Chapter 4, Section 8 of the Penal Code addresses the interception of telecommunications such as phone calls. It is illegal to unlawfully obtain access to communications being transferred through postal or an electronic communications network as this is considered a breach of postal or telecommunications secrecy
Sweden Video Recording Laws
It is illegal to photograph or record a person who is indoors in a home, toilet, dressing room or other similar areas where there is a reasonable expectation of privacy, as this is considered intrusive photography.
However, exceptions apply if the recording is done as part of the activities of a public authority.
This is according to Chapter 4, Section 6a of the Penal Code.
Chapter 4, Section 6c addresses breach of privacy by stating it is an unlawful breach of privacy to cause serious damage to a person by disseminating (spreading):
- An image or other information about a person’s sexual life.
- An image or information about a person’s state of health.
- An image or information about a person being subjected to an offence that includes an attack on their person, liberty or peace.
- An image of a person in a vulnerable situation.
- An image of a person’s wholly or partially naked body.
It is illegal to install a device for the purpose of unlawfully recording phone calls, conversations, videos and intercepting telecommunications.
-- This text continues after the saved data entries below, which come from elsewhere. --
(** * Streamsync UI: the Ag Grid custom component and the documentation manifest

    A shallow embedding of
    - [src/ui/src/custom_components/AgGridCommunity.vue]: the component
      metadata ([streamsync]), its default grid specification
      ([defaultSpec]) and the lifecycle glue ([renderGrid], the [watch]
      callback and [onMounted]);
    - the documentation navigation manifest (a JSON document).

    JavaScript values are modelled by [JsVal]; the asynchronous
    [renderGrid] is split at its only suspension point, the dynamic
    [import], into the part that runs at the call and the part that runs
    when the module has been loaded. *)

From Stdlib Require Import List String Ascii ZArith Bool Lia Arith.
From Stdlib Require Import DecimalString.
Import ListNotations.
Open Scope string_scope.
Set Warnings "-register-all".

(* ================================================================== *)
(** ** JavaScript values *)

(** The values that occur in the sources: the evaluated field value, the
    grid specification and the JSON documents.  Numbers are the integers
    (every number literal of the sources is one).  The properties of an
    object are kept in insertion order, as JavaScript enumerates them. *)
Inductive JsVal : Type :=
| JUndefined
| JNull
| JBool (b : bool)
| JNum (n : Z)
| JStr (s : string)
| JArr (items : list JsVal)
| JObj (props : list (string * JsVal)).

(** [ToBoolean]: what [!v] and [if (v)] test. *)
Definition truthy (v : JsVal) : bool :=
  match v with
  | JUndefined | JNull => false
  | JBool b => b
  | JNum n => negb (Z.eqb n 0)
  | JStr s => negb (String.eqb s EmptyString)
  | JArr _ | JObj _ => true
  end.

Definition falsy (v : JsVal) : bool := negb (truthy v).

Definition nullish (v : JsVal) : bool :=
  match v with
  | JUndefined | JNull => true
  | _ => false
  end.

Fixpoint lookup (k : string) (ps : list (string * JsVal)) : option JsVal :=
  match ps with
  | [] => None
  | (k', v) :: r => if String.eqb k k' then Some v else lookup k r
  end.

(** [v.k] for a key [k] that is no built-in property of strings or arrays
    (the sources read [rowData] only): [None] is the [TypeError] of reading
    a property of [undefined] or [null]; a missing property reads as
    [undefined]. *)
Definition get_prop (v : JsVal) (k : string) : option JsVal :=
  match v with
  | JUndefined | JNull => None
  | JObj ps =>
      Some (match lookup k ps with Some x => x | None => JUndefined end)
  | _ => Some JUndefined
  end.

(** Assignment [o[k] = v] on a property list: an existing key keeps its
    position, a new key goes last. *)
Fixpoint set_prop (k : string) (v : JsVal) (ps : list (string * JsVal))
  : list (string * JsVal) :=
  match ps with
  | [] => [(k, v)]
  | (k', v') :: r =>
      if String.eqb k k' then (k', v) :: r else (k', v') :: set_prop k v r
  end.

(* ================================================================== *)
(** ** JSON.stringify and JSON.parse *)

Module JSON.

Definition dquote : ascii := "034"%char.
Definition backslash : ascii := "092"%char.
Definition newline : string := String "010"%char EmptyString.

Definition hex_digit (n : nat) : ascii :=
  if Nat.ltb n 10 then ascii_of_nat (48 + n) else ascii_of_nat (87 + n).

(** The escape of one code unit in [QuoteJSONString]. *)
Definition quote_char (c : ascii) : string :=
  let n := nat_of_ascii c in
  if Nat.eqb n 34 then String backslash (String dquote EmptyString)
  else if Nat.eqb n 92 then String backslash (String backslash EmptyString)
  else if Nat.eqb n 8 then String backslash "b"
  else if Nat.eqb n 9 then String backslash "t"
  else if Nat.eqb n 10 then String backslash "n"
  else if Nat.eqb n 12 then String backslash "f"
  else if Nat.eqb n 13 then String backslash "r"
  else if Nat.ltb n 32 then
    String backslash
      ("u00" ++ String (hex_digit (n / 16))
                  (String (hex_digit (n mod 16)) EmptyString))
  else String c EmptyString.

Fixpoint quote_body (s : string) : string :=
  match s with
  | EmptyString => EmptyString
  | String c r => quote_char c ++ quote_body r
  end.

Definition QuoteJSONString (s : string) : string :=
  String dquote (quote_body s ++ String dquote EmptyString).

Definition string_of_Z (n : Z) : string :=
  NilZero.string_of_int (Z.to_int n).

Fixpoint join (sep : string) (l : list string) : string :=
  match l with
  | [] => EmptyString
  | [x] => x
  | x :: r => x ++ sep ++ join sep r
  end.

(** The end of [SerializeJSONObject] and [SerializeJSONArray]: the
    brackets around the serialized members. *)
Definition wrap (op cl gap stepback indent : string) (partial : list string)
  : string :=
  match partial with
  | [] => op ++ cl
  | _ =>
      if String.eqb gap EmptyString then op ++ join "," partial ++ cl
      else
        op ++ newline ++ indent
           ++ join ("," ++ newline ++ indent) partial
           ++ newline ++ stepback ++ cl
  end.

(** [SerializeJSONProperty] without replacer: [None] is [undefined]. *)
Fixpoint SerializeJSONProperty (gap indent : string) (v : JsVal)
  {struct v} : option string :=
  match v with
  | JUndefined => None
  | JNull => Some "null"
  | JBool true => Some "true"
  | JBool false => Some "false"
  | JNum n => Some (string_of_Z n)
  | JStr s => Some (QuoteJSONString s)
  | JArr items =>
      let ind := indent ++ gap in
      let partial :=
        (fix elements (l : list JsVal) : list string :=
           match l with
           | [] => []
           | x :: r =>
               match SerializeJSONProperty gap ind x with
               | Some s => s
               | None => "null"
               end :: elements r
           end) items in
      Some (wrap "[" "]" gap indent ind partial)
  | JObj props =>
      let ind := indent ++ gap in
      let colon := if String.eqb gap EmptyString then ":" else ": " in
      let partial :=
        (fix members (l : list (string * JsVal)) : list string :=
           match l with
           | [] => []
           | (k, x) :: r =>
               match SerializeJSONProperty gap ind x with
               | Some s => (QuoteJSONString k ++ colon ++ s) :: members r
               | None => members r
               end
           end) props in
      Some (wrap "{" "}" gap indent ind partial)
  end.

Fixpoint spaces (n : nat) : string :=
  match n with
  | O => EmptyString
  | S m => String " "%char (spaces m)
  end.

(** [JSON.stringify(v, null, space)] for a numeric [space]. *)
Definition stringify (v : JsVal) (space : nat) : option string :=
  SerializeJSONProperty (spaces (Nat.min 10 space)) EmptyString v.

(** *** JSON.parse *)

Definition is_ws (c : ascii) : bool :=
  let n := nat_of_ascii c in
  Nat.eqb n 32 || Nat.eqb n 9 || Nat.eqb n 10 || Nat.eqb n 13.

Fixpoint skip_ws (s : string) : string :=
  match s with
  | String c r => if is_ws c then skip_ws r else s
  | EmptyString => s
  end.

Definition digit_of (c : ascii) : option Z :=
  let n := nat_of_ascii c in
  if Nat.leb 48 n && Nat.leb n 57 then Some (Z.of_nat (n - 48)) else None.

Definition hex_of (c : ascii) : option nat :=
  let n := nat_of_ascii c in
  if Nat.leb 48 n && Nat.leb n 57 then Some (n - 48)
  else if Nat.leb 97 n && Nat.leb n 102 then Some (n - 87)
  else if Nat.leb 65 n && Nat.leb n 70 then Some (n - 55)
  else None.

(** The characters of a string literal after its opening quote.  An
    escape [\uXXXX] is read when it denotes a code unit below 256. *)
Fixpoint parse_chars (s : string) : option (string * string) :=
  match s with
  | EmptyString => None
  | String c r =>
      let n := nat_of_ascii c in
      if Nat.eqb n 34 then Some (EmptyString, r)
      else if Nat.eqb n 92 then
        match r with
        | String e r' =>
            let unescaped (d : ascii) (rest : string) :=
              match parse_chars rest with
              | Some (body, out) => Some (String d body, out)
              | None => None
              end in
            let m := nat_of_ascii e in
            if Nat.eqb m 34 then unescaped dquote r'
            else if Nat.eqb m 92 then unescaped backslash r'
            else if Nat.eqb m 47 then unescaped "/"%char r'
            else if Nat.eqb m 98 then unescaped "008"%char r'
            else if Nat.eqb m 102 then unescaped "012"%char r'
            else if Nat.eqb m 110 then unescaped "010"%char r'
            else if Nat.eqb m 114 then unescaped "013"%char r'
            else if Nat.eqb m 116 then unescaped "009"%char r'
            else if Nat.eqb m 117 then
              match r' with
              | String h1 (String h2 (String h3 (String h4 r''))) =>
                  match hex_of h1, hex_of h2, hex_of h3, hex_of h4 with
                  | Some 0%nat, Some 0%nat, Some a, Some b =>
                      unescaped (ascii_of_nat (16 * a + b)) r''
                  | _, _, _, _ => None
                  end
              | _ => None
              end
            else None
        | EmptyString => None
        end
      else if Nat.ltb n 32 then None
      else
        match parse_chars r with
        | Some (body, out) => Some (String c body, out)
        | None => None
        end
  end.

Fixpoint parse_digits (acc : Z) (s : string) : Z * string :=
  match s with
  | String c r =>
      match digit_of c with
      | Some d => parse_digits (10 * acc + d) r
      | None => (acc, s)
      end
  | EmptyString => (acc, s)
  end.

(** A number without sign: [0] or a digit sequence without leading zero.
    A fraction or an exponent is outside the integers of [JsVal]. *)
Definition parse_nat (s : string) : option (Z * string) :=
  match s with
  | String c r =>
      match digit_of c with
      | Some d =>
          let '(n, rest) :=
            if Z.eqb d 0 then (0%Z, r) else parse_digits d r in
          match rest with
          | String c' _ =>
              if (Ascii.eqb c' "."%char || Ascii.eqb c' "e"%char
                  || Ascii.eqb c' "E"%char)%bool
              then None else Some (n, rest)
          | EmptyString => Some (n, rest)
          end
      | None => None
      end
  | EmptyString => None
  end.

Fixpoint drop (n : nat) (s : string) : string :=
  match n, s with
  | S m, String _ r => drop m r
  | _, _ => s
  end.

Definition keyword (kw : string) (v : JsVal) (s : string)
  : option (JsVal * string) :=
  if String.prefix kw s then Some (v, drop (String.length kw) s) else None.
Chapter 4, Section 9b.
Sweden published a new camera surveillance act exempting companies that do not perform a duty of public interest from requiring a surveillance permit.
Government agencies and other operators that perform activities of public interest such as schools, health care and public transport will still require surveillance permits. However, the act has made it easier for the Swedish Police Authority and the Swedish Security Service to use camera surveillance without a permit for a three month period for the purposes of countering crime.
It has also made it easier for the same authorities to apply surveillance permits for use in places with high crime rates and public disorder.
In terms of data protection, companies in Sweden are required to comply with the GDPR when processing data from surveillance, phone recordings and other activities.
The GDPR refers to the European Union’s General Data Protection Regulations established to control the processing of data owned by EU citizens by companies that have access to such data regardless of whether or not the companies are established within the EU.
To learn more about the GDPR, click here.
- Violating Swedish audio and video recording laws is punishable by a fine or imprisonment not exceeding two years.
- In the case of violation of Chapter 4, Section 6c of the Penal Code, the punishment is a fine or imprisonment not exceeding two years. However, if the violation is considered gross (the act caused very serious damage to the victim) the punishment increases to imprisonment for at least six months and not exceeding four years.